Lemma delivers_nil o o' : batches o' = batches o → undecodable o' = undecodable o → tombstones o' = tombstones o →
  delivers [] o o'.
Proof. intros Hb Hu Ht. exists [], [], []. rewrite !app_nil_r. split_and!; done. Qed.
Lemma delivers_app a b o1 o2 o3 : delivers a o1 o2 → delivers b o2 o3 → delivers (a ++ b) o1 o3.
Proof.
  intros (bs & cs & rs & Hb & Hu & Ht & H2 & Hne & Hr & Hp & Hs) (bs' & cs' & rs' & Hb' & Hu' & Ht' & H2' & Hne' & Hr' & Hp' & Hs').
  exists (bs ++ bs'), (cs ++ cs'), (rs ++ rs'). split_and!.
  - by rewrite Hb', Hb, app_assoc.
  - by rewrite Hu', Hu, app_assoc.
  - by rewrite Ht'.
  - by apply Forall2_app.
  - by apply Forall_app.
  - by apply Forall_app.
  - rewrite Hp, Hp', all_of_app, fmap_app. solve_Permutation.
  - intros i. rewrite chunks_of_app, with_id_app. by apply sublist_app.
Qed.
Lemma reject_delivers m sid reason det o : (Lawful → det = true → for_good m) → delivers [m] o (reject m sid reason det o).
Proof.
  intros H. exists [], [], [(m, {| u_partition := m_partition m; u_offset := m_offset m; u_schema_id := sid;
                                   u_reason := reason; u_deterministic := det |})].
  rewrite app_nil_r. split_and!; try done; [by repeat constructor|]. intros i. apply sublist_nil_l.
Qed.
Lemma reject_all_delivers ms sid reason o : delivers ms o (reject_all ms sid reason o).
Proof.
  revert o. induction ms as [|m ms IH]; intros o; [by apply delivers_nil|].
  apply (delivers_app [m] ms _ _ _ (reject_delivers m sid reason false o ltac:(done))), IH.
Qed.
Lemma reject_all_pending ms sid reason o :
  pending_raw (reject_all ms sid reason o) = pending_raw o ∧ ticks (reject_all ms sid reason o) = ticks o.
Proof. revert o. induction ms as [|m ms IH]; intros o; [done|]. apply (IH (reject m sid reason false o)). Qed.

(** *** [emit] *)

Lemma try_new_metadata fs cs ms sid b :
  try_new (fs ++ metadata_fields prefix) (cs ++ metadata_columns topic ms sid) = Some b →
  num_rows b = length ms ∧ well_formed b ∧ b_schema b = fs ++ metadata_fields prefix ∧
  b_columns b = cs ++ metadata_columns topic ms sid.
Proof.
  intros H. assert (Hw : well_formed b).
  { unfold well_formed, try_new in *. destruct (cs ++ _); [done|]. destruct (fits_fields _ _ _) eqn:E; [|done]. by injection H as <-. }
  destruct (try_new_spec _ _ _ H) as (Hfs & Hcs & _). split_and!; [|done..].
  pose proof (well_formed_regular _ Hw) as Hr. unfold regular in Hr. rewrite Hcs in Hr.
  apply Forall_app in Hr as [_ Hr]. apply Forall_inv in Hr. simpl in Hr. by rewrite length_fmap in Hr.
Qed.
Lemma chunks_of_one i sid ms : Forall (λ m, has_id sid m = true) ms →
  chunks_of i [(sid, ms)] `sublist_of` with_id i ms.
Proof.
  intros Hi. unfold chunks_of. destruct (decide (sid = i)) as [->|Hne].
  - rewrite filter_cons_True by done. simpl. by rewrite app_nil_r, with_id_all.
  - rewrite filter_cons_False by done. apply sublist_nil_l.
Qed.
Lemma emit_delivers rows sid ms raw o : ms ≠ [] → Forall (λ m, has_id sid m = true) ms →
  (Lawful → b_schema rows = normal_field (uuids sid) <$> fields_of sid ∧ b_columns rows = data_columns sid ms) →
  let o' := emit measured_size topic prefix sid rows ms raw o in
  delivers ms o o' ∧ pending_raw o' = pending_raw o.
Proof.
  intros Hne Hi Hl. unfold emit. destruct (try_new _ _) as [b|] eqn:E; simpl; [|split; [apply reject_all_delivers|apply reject_all_pending]].
  split; [|done]. apply try_new_metadata in E as (Hn & Hw & Hfs & Hcs). exists [b], [(sid, ms)], [].
  rewrite app_nil_r. split_and!; try done; [|by repeat constructor| |by intros; apply chunks_of_one].
  - constructor; [|done]. split; [split_and!; [done|done|by exists (b_schema rows), (b_columns rows)]|].
    intros L. destruct (Hl L) as [Hs Hc]. split; simpl; [by rewrite Hfs, Hs|by rewrite Hcs, Hc].
  - unfold all_of. simpl. by rewrite !app_nil_r.
Qed.

(** *** Rows *)

(** A batch of the messages' normalised rows. *)
Definition rows_of (i : Z) (ms : list KafkaMessage) (b : Batch) : Prop :=
  b_schema b = normal_field (uuids i) <$> fields_of i ∧ b_columns b = data_columns i ms.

______

■ YOUR ASSIGNMENT
The lines from the first of the entries through the line holding "intros H. exists" are to be restated word for word, and no others.

■ TASK RESULT
Lemma delivers_nil o o' : batches o' = batches o → undecodable o' = undecodable o → tombstones o' = tombstones o →
  delivers [] o o'.
Proof. intros Hb Hu Ht. exists [], [], []. rewrite !app_nil_r. split_and!; done. Qed.
Lemma delivers_app a b o1 o2 o3 : delivers a o1 o2 → delivers b o2 o3 → delivers (a ++ b) o1 o3.
Proof.
  intros (bs & cs & rs & Hb & Hu & Ht & H2 & Hne & Hr & Hp & Hs) (bs' & cs' & rs' & Hb' & Hu' & Ht' & H2' & Hne' & Hr' & Hp' & Hs').
  exists (bs ++ bs'), (cs ++ cs'), (rs ++ rs'). split_and!.
  - by rewrite Hb', Hb, app_assoc.
  - by rewrite Hu', Hu, app_assoc.
  - by rewrite Ht'.
  - by apply Forall2_app.
  - by apply Forall_app.
  - by apply Forall_app.
  - rewrite Hp, Hp', all_of_app, fmap_app. solve_Permutation.
  - intros i. rewrite chunks_of_app, with_id_app. by apply sublist_app.
Qed.
Lemma reject_delivers m sid reason det o : (Lawful → det = true → for_good m) → delivers [m] o (reject m sid reason det o).
Proof.
  intros H. exists [], [], [(m, {| u_partition := m_partition m; u_offset := m_offset m; u_schema_id := sid;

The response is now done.